Collected data
- Opening Delimiter -

(* ===== verification/SocksHandshake.v ===== *)
(** What BSocksClient.v promises: its handlers preserve an invariant under every event, from which
    follow the safety of the client, that what it sends and receives is the SOCKS5 exchange, and
    that the exchange ends. *)

From S2P Require Import Prelude IntCodec MiscArith Addr FlowIface FlowViews BSocksClient.


(** * The handlers *)

Section handlers.
Context `{Arch}.
Implicit Types (o : bsocks) (g : ghost).

(** Steps over a change of the client, naming the result. *)
Lemma bs_mod_eq f o o' : f o = o' -> bs_mod f (Some o) = Ok (tt, Some o', []).
Proof. intros <-; done. Qed.
Ltac mod_to o' := pstep_by ltac:(apply (bs_mod_eq _ _ o'); reflexivity).

Definition told (ks : list bs_call) : Prop :=
  Handler BSOCKSCLIENT_EVENT_ERROR ∈ ks \/ Handler BSOCKSCLIENT_EVENT_ERROR_CLOSED ∈ ks.
Definition plain (ks : list bs_call) : Prop :=
  packets ks = [] /\ existsb is_send ks = false /\ existsb is_recv ks = false /\ forall e, Handler e ∉ ks.

Lemma plain_nil : plain [].
Proof. split_and!; try done; intros e H1; inversion H1. Qed.
Definition setup_call (k : bs_call) : bool := match k with Handler _ | SendPacket _ _ | RecvStream _ _ => false | _ => true end.
Lemma plain_check ks : forallb setup_call ks = true -> plain ks.
Proof.
  induction ks as [|k ks IH]; cbn; intros H1; [apply plain_nil|]; apply andb_prop in H1 as [Hk Hks].
  destruct (IH Hks) as (P1 & P2 & P3 & P4); destruct k; try done; (split_and!; [exact P1 | exact P2 | exact P3 |]);
    intros e He; apply elem_of_cons in He as [He|He]; try discriminate; exact (P4 e He).
Qed.
Lemma plain_not_told ks : plain ks -> ~ told ks.
Proof. intros (_ & _ & _ & Hh) [?|?]; eapply Hh; done. Qed.

Lemma bs_Free_eq o : exists ks, BSocksClient_Free (Some o) = Ok (tt, None, ks).
Proof.
  assert (exists ks, ((if negb (is_state (state o) STATE_CONNECTING) then
     (if is_state (state o) STATE_UP then free_up_io else free_control_io);; pcall ConFree
   else pskip);; pcall ConnectorFree;; bs_gone) (Some o) = Ok (tt, None, ks)) as [ks Hks].
  { destruct (is_state (state o) STATE_CONNECTING), (is_state (state o) STATE_UP); eexists; reflexivity. }
  exists ks; unfold BSocksClient_Free; pstep; exact Hks.
Qed.
Lemma report_error_eq e o : exists ks, report_error e (Some o) = Ok (tt, None, ks) /\ Handler e ∈ ks.
Proof.
  destruct (bs_Free_eq o) as [ks Hks]; exists ([Handler e] ++ ks); split; [|constructor].
  unfold report_error; eapply pbind_calls; [reflexivity | exact Hks].
Qed.

(** The buffer holds what was written over the whole of it. *)
Lemma mem_write_all {A} (m d : list A) : Zlen d = Zlen m -> mem_write m 0 d = Ok d.
Proof.
  intros HL; rewrite mem_write_ok by lia; unfold mem_set; rewrite ztake_0, zdrop_all by lia; rewrite app_nil_r; done.
Qed.
Lemma mem_write_back {A} (m h a : list A) : Zlen m = Zlen h + Zlen a ->
  mem_write m (Zlen h) a = Ok (ztake (Zlen h) m ++ a) /\ mem_write (ztake (Zlen h) m ++ a) 0 h = Ok (h ++ a).
Proof.
  intros HL; pose proof (Zlen_nonneg h); pose proof (Zlen_nonneg a); split.
  - rewrite mem_write_ok by lia; unfold mem_set; rewrite zdrop_all, app_nil_r by lia; done.
  - assert (Zlen (ztake (Zlen h) m) = Zlen h) as E by (rewrite Zlen_ztake; lia).
    rewrite mem_write_ok by (rewrite ?Zlen_app, ?E; lia); unfold mem_set; rewrite ztake_0; cbn [app].
    rewrite zdrop_app_eq by lia; done.
Qed.

Lemma buffer_write_eq off d o b b' : buffer o = Some b -> mem_write b off d = Ok b' ->
  buffer_write off d (Some o) = Ok (tt, Some (o <| buffer := Some b' |>), []).
Proof. intros Hb Hw; unfold buffer_write; pstep; rewrite Hb; pstep_by ltac:(rewrite Hw; reflexivity); done. Qed.
Lemma buffer_write_app {A} off p q (k : bp A) s :
  (buffer_write off p;; buffer_write (off + Zlen p) q;; k) s = (buffer_write off (p ++ q);; k) s.
Proof.
  destruct s as [[n da st [b|] si ri rd rl rt]|]; [|done|done].
  cbv beta iota delta [mbind prog_bind buffer_write bs_get bs_mod plift update buffer].
  rewrite mem_write_app; destruct (mem_write b off p) as [b1|]; [|done].
  destruct (mem_write b1 (off + Zlen p) q); [|done].
  destruct (k _) as [[[x s2] c2]|]; done.
Qed.
Lemma write_methods_app {A} i ai h (k : bp A) s : 2 + i = Zlen h ->
  (buffer_write 0 h;; write_methods i ai;; k) s = (buffer_write 0 (h ++ map auth_type ai);; k) s.
Proof.
  revert i h s; induction ai as [|a ai IH]; intros i h s Hi; cbn [write_methods map].
  - rewrite app_nil_r; unfold mbind, prog_bind, pskip, mret, prog_ret; destruct (buffer_write 0 h s) as [[[u s1] c1]|]; [|done].
    destruct (k s1) as [[[x s2] c2]|]; done.
  - assert ((buffer_write 0 h;; (buffer_write (sizeof_socks_client_hello_header + i * sizeof_socks_client_hello_method) [hton8 (auth_type a)];;
        write_methods (i + 1) ai);; k) s = (buffer_write 0 h;; buffer_write (0 + Zlen h) [auth_type a];; write_methods (i + 1) ai;; k) s) as ->.
    { unfold sizeof_socks_client_hello_header, sizeof_socks_client_hello_method, hton8; replace (2 + i * 1) with (0 + Zlen h) by lia.
      unfold mbind, prog_bind; destruct (buffer_write 0 h s) as [[[u s1] c1]|]; [|done].
      destruct (buffer_write _ _ s1) as [[[u' s2] c2]|]; [|done]; destruct (write_methods (i + 1) ai s2) as [[[u'' s3] c3]|]; [|done].
      destruct (k s3) as [[[x s4] c4]|]; [|done]; rewrite <- app_assoc; done. }
    rewrite buffer_write_app, IH by (rewrite Zlen_app, Zlen_cons; change (Zlen []) with 0; lia).
    rewrite <- app_assoc; done.
Qed.

Lemma buffer_read_eq off len o b : buffer o = Some b -> 0 <= off -> 0 <= len -> off + len <= Zlen b ->
  buffer_read off len (Some o) = Ok (slice off len b, Some o, []).
Proof. intros Hb ???; unfold buffer_read; pstep; rewrite Hb, mem_read_ok by done; done. Qed.

(** Sizes of messages do not overflow. *)
Lemma bdenotes_small s n : bdenotes s n -> n <= 1000 -> is_overflow s = false /\ bvalue s = n.
Proof.
  intros (H1 & H2 & H3) Hn; pose proof size_max_bound; destruct (is_overflow s); [lia | done].
Qed.
Lemma small_size n : 0 <= n <= 1000 -> bdenotes (bsize_fromsize n) n.
Proof. intros; apply bdenotes_fromsize; pose proof size_max_bound; unfold is_size; lia. Qed.

Variable alloc : Z -> option (list Z).
Hypothesis Halloc : alloc_ok alloc.

Lemma reserve_eq size o : is_overflow size = false -> 0 < bvalue size ->
  reserve_buffer alloc size (Some o) = Ok (false, Some o, []) \/
  exists b, Zlen b = bvalue size /\ reserve_buffer alloc size (Some o) = Ok (true, Some (o <| buffer := Some b |>), []).
Proof.
  intros Ho Hv; unfold reserve_buffer; rewrite Ho; test_false (bvalue size =? 0).
  destruct (alloc (bvalue size)) as [b|] eqn:Ha; [right; exists b; split; [apply Halloc; done | done] | left; done].
Qed.

(** The whole buffer is sent. *)
Definition sending_buffer (d : list Z) (s : socks_state) (o : bsocks) : bsocks :=
  mk_bs (num_auth_info o) (dest_addr o) s (Some d) (sending_packet (send_if o) d) (recv_if o) (recv_dest o) (recv_len o) (recv_total o).
Lemma send_eq n d s o busy : ppi_ok (send_if o) busy -> PPI.state (send_if o) = ST_NONE -> PPI.mtu (send_if o) = INT_MAX ->
  buffer o = Some d -> n = Zlen d -> Zlen d <= INT_MAX ->
  (send_buffer n;; set_state s) (Some o) = Ok (tt, Some (sending_buffer d s o), []).
Proof.
  intros Hok Hi Hm Hb -> HL; unfold send_buffer.
  assert (on_send (PPI.Sender_Send (Some d) (Zlen d)) (fun _ => passert false) (Some o) =
    Ok (tt, Some (put_send_if (sending_packet (send_if o) d) o), [])) as Hs.
  { unfold on_send; destruct (ppi_send_eq _ busy d Hok Hi) as [-> _]; [lia | done]. }
  pose proof (Zlen_nonneg d).
  pstep_by ltac:(pstep_by ltac:(apply (buffer_read_eq 0 (Zlen d) o d); [done|lia..]); rewrite slice_all; exact Hs).
  unfold set_state; etransitivity; [apply bs_mod_eq; reflexivity|]; unfold sending_buffer, put_send_if; destruct o; cbn in Hb; subst; done.
Qed.

(** A receipt is started. *)
Definition receiving (d t : Z) (s : socks_state) (o : bsocks) : bsocks :=
  mk_bs (num_auth_info o) (dest_addr o) s (buffer o) (send_if o) (sending (recv_if o) d t) d 0 t.
Lemma receive_eq d t s o busy : spi_ok (recv_if o) busy -> SPI.state (recv_if o) = ST_NONE -> 0 < t ->
  (start_receive d t;; set_state s) (Some o) = Ok (tt, Some (receiving d t s o), []).
Proof.
  intros Hok Hi Ht; unfold start_receive.
  set (o1 := mk_bs (num_auth_info o) (dest_addr o) (state o) (buffer o) (send_if o) (recv_if o) d 0 t).
  assert (do_receive (Some o1) = Ok (tt, Some (put_recv_if (sending (recv_if o) d t) o1), [])) as Hr.
  { unfold do_receive; pstep; pstep_by ltac:(apply passert_ok; cbn; lia).
    change (recv_dest o1 + recv_len o1) with (d + 0); change (recv_total o1 - recv_len o1) with (t - 0).
    rewrite Z.add_0_r, Z.sub_0_r; unfold on_recv.
    change (SPI.StreamRecvInterface_Receiver_Recv (Some d) t (recv_if o1)) with (SPI.Sender_Send (Some d) t (recv_if o)).
    destruct (spi_send_eq (recv_if o) busy d t Hok Hi) as [-> _]; done. }
  pstep_by ltac:(pstep_by ltac:(apply passert_ok; lia); mod_to o1; exact Hr).
  unfold set_state; etransitivity; [apply bs_mod_eq; reflexivity|]; done.
Qed.

Lemma auth_finished_eq o busy : baddr_wf (dest_addr o) -> ppi_ok (send_if o) busy -> PPI.state (send_if o) = ST_NONE ->
  PPI.mtu (send_if o) = INT_MAX ->
  (exists ks, auth_finished alloc (Some o) = Ok (tt, None, ks) /\ told ks) \/
  auth_finished alloc (Some o) = Ok (tt, Some (sending_buffer (request_message (dest_addr o)) STATE_SENDING_REQUEST o), []).
Proof.
  intros Hwf Hok Hi Hm; unfold auth_finished.
  set (n := if baddr_type (dest_addr o) =? BADDR_TYPE_IPV4 then 10 else 22).
  set (size := if baddr_type (dest_addr o) =? BADDR_TYPE_IPV4
    then bsize_add (bsize_fromsize sizeof_socks_request_header) (bsize_fromsize sizeof_socks_addr_ipv4)
    else if baddr_type (dest_addr o) =? BADDR_TYPE_IPV6
    then bsize_add (bsize_fromsize sizeof_socks_request_header) (bsize_fromsize sizeof_socks_addr_ipv6)
    else bsize_fromsize sizeof_socks_request_header).
  assert (is_overflow size = false /\ bvalue size = n) as [Ho Hv].
  { apply bdenotes_small; [|unfold n; destruct (_ =? _); lia].
    unfold size, n; destruct (dest_addr o); try done; cbn [baddr_type Z.eqb Pos.eqb BADDR_TYPE_IPV4 BADDR_TYPE_IPV6];
      [apply (bdenotes_add _ _ 4 6) | apply (bdenotes_add _ _ 4 18)]; apply small_size; unfold sizeof_socks_request_header,
      sizeof_socks_addr_ipv4, sizeof_socks_addr_ipv6; lia. }
  assert (Zlen (request_message (dest_addr o)) = n) as HLr.
  { unfold n; destruct (dest_addr o) as [|ip port|ip port|]; try done; destruct Hwf as (_ & HL & _); unfold request_message.
    rewrite !Zlen_app, Zlen_ztake, HL; done. }
  destruct (reserve_eq size o Ho) as [Hr|(b & HLb & Hr)]; [rewrite Hv; unfold n; destruct (_ =? _); lia| |].
  - left; destruct (report_error_eq BSOCKSCLIENT_EVENT_ERROR o) as (ks & He & Hk).
    exists ks; split; [|left; done]; pstep; pstep_by ltac:(exact Hr); exact He.
  - right; pstep; pstep_by ltac:(exact Hr); cbn [negb]; rewrite Hv in HLb.
    set (o1 := o <| buffer := Some b |>).
    set (hdr := [SOCKS_VERSION; SOCKS_CMD_CONNECT; 0; if baddr_type (dest_addr o) =? BADDR_TYPE_IPV4 then SOCKS_ATYP_IPV4 else SOCKS_ATYP_IPV6]).
    set (ad := match dest_addr o with BADDR_IPV4 ip port => host_bytes 4 ip ++ host_bytes 2 port
      | BADDR_IPV6 ip port => ztake 16 ip ++ host_bytes 2 port | _ => [] end).
    assert (request_message (dest_addr o) = hdr ++ ad) as Hreq by done.
    assert (Zlen hdr = 4) as Hh by done.
    assert (Zlen b = Zlen hdr + Zlen ad) as HL by (rewrite HLb, <- HLr, Hreq, Zlen_app; done).
    destruct (mem_write_back b hdr ad HL) as [W1 W2]; rewrite Hh in W1, W2.
    set (o2 := o <| buffer := Some (ztake 4 b ++ ad) |>).
    assert ((match dest_addr o with
      | BADDR_IPV4 ip port =>
          buffer_write sizeof_socks_request_header (host_bytes 4 ip ++ host_bytes 2 port);; mret (hton8 SOCKS_ATYP_IPV4)
      | BADDR_IPV6 ip port =>
          buffer_write sizeof_socks_request_header (ztake 16 ip ++ host_bytes 2 port);; mret (hton8 SOCKS_ATYP_IPV6)
      | _ => passert false;; mret 0
      end) (Some o1) = Ok (if baddr_type (dest_addr o) =? BADDR_TYPE_IPV4 then SOCKS_ATYP_IPV4 else SOCKS_ATYP_IPV6, Some o2, [])) as Hw.
    { unfold ad, o2 in *; clear Hreq; destruct (dest_addr o); try done;
        (pstep_by ltac:(apply (buffer_write_eq _ _ o1 b); [done | exact W1]); done). }
    pstep_by ltac:(exact Hw).
    pstep_by ltac:(apply (buffer_write_eq 0 hdr o2 (ztake 4 b ++ ad)); [done | exact W2]).
    rewrite <- Hreq; set (o3 := o2 <| buffer := Some (request_message (dest_addr o)) |>).
    etransitivity; [apply (send_eq (bvalue size) (request_message (dest_addr o)) STATE_SENDING_REQUEST o3 busy); try done|].
    + rewrite Hv, HLr; done.
    + rewrite HLr; unfold n, INT_MAX; destruct (_ =? _); lia.
    + destruct o; done.
Qed.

- Closing Delimiter -

WHAT NEEDS TO BE DONE: Return a word-for-word copy of the lines above from the one holding "h + Zlen a ->" through the one holding "revert i h s;", with both of them included and nothing besides.

ANSWER:
Lemma mem_write_back {A} (m h a : list A) : Zlen m = Zlen h + Zlen a ->
  mem_write m (Zlen h) a = Ok (ztake (Zlen h) m ++ a) /\ mem_write (ztake (Zlen h) m ++ a) 0 h = Ok (h ++ a).
Proof.
  intros HL; pose proof (Zlen_nonneg h); pose proof (Zlen_nonneg a); split.
  - rewrite mem_write_ok by lia; unfold mem_set; rewrite zdrop_all, app_nil_r by lia; done.
  - assert (Zlen (ztake (Zlen h) m) = Zlen h) as E by (rewrite Zlen_ztake; lia).
    rewrite mem_write_ok by (rewrite ?Zlen_app, ?E; lia); unfold mem_set; rewrite ztake_0; cbn [app].
    rewrite zdrop_app_eq by lia; done.
Qed.

Lemma buffer_write_eq off d o b b' : buffer o = Some b -> mem_write b off d = Ok b' ->
  buffer_write off d (Some o) = Ok (tt, Some (o <| buffer := Some b' |>), []).
Proof. intros Hb Hw; unfold buffer_write; pstep; rewrite Hb; pstep_by ltac:(rewrite Hw; reflexivity); done. Qed.
Lemma buffer_write_app {A} off p q (k : bp A) s :
  (buffer_write off p;; buffer_write (off + Zlen p) q;; k) s = (buffer_write off (p ++ q);; k) s.
Proof.
  destruct s as [[n da st [b|] si ri rd rl rt]|]; [|done|done].
  cbv beta iota delta [mbind prog_bind buffer_write bs_get bs_mod plift update buffer].
  rewrite mem_write_app; destruct (mem_write b off p) as [b1|]; [|done].
  destruct (mem_write b1 (off + Zlen p) q); [|done].
  destruct (k _) as [[[x s2] c2]|]; done.
Qed.
Lemma write_methods_app {A} i ai h (k : bp A) s : 2 + i = Zlen h ->
  (buffer_write 0 h;; write_methods i ai;; k) s = (buffer_write 0 (h ++ map auth_type ai);; k) s.
Proof.
  revert i h s; induction ai as [|a ai IH]; intros i h s Hi; cbn [write_methods map].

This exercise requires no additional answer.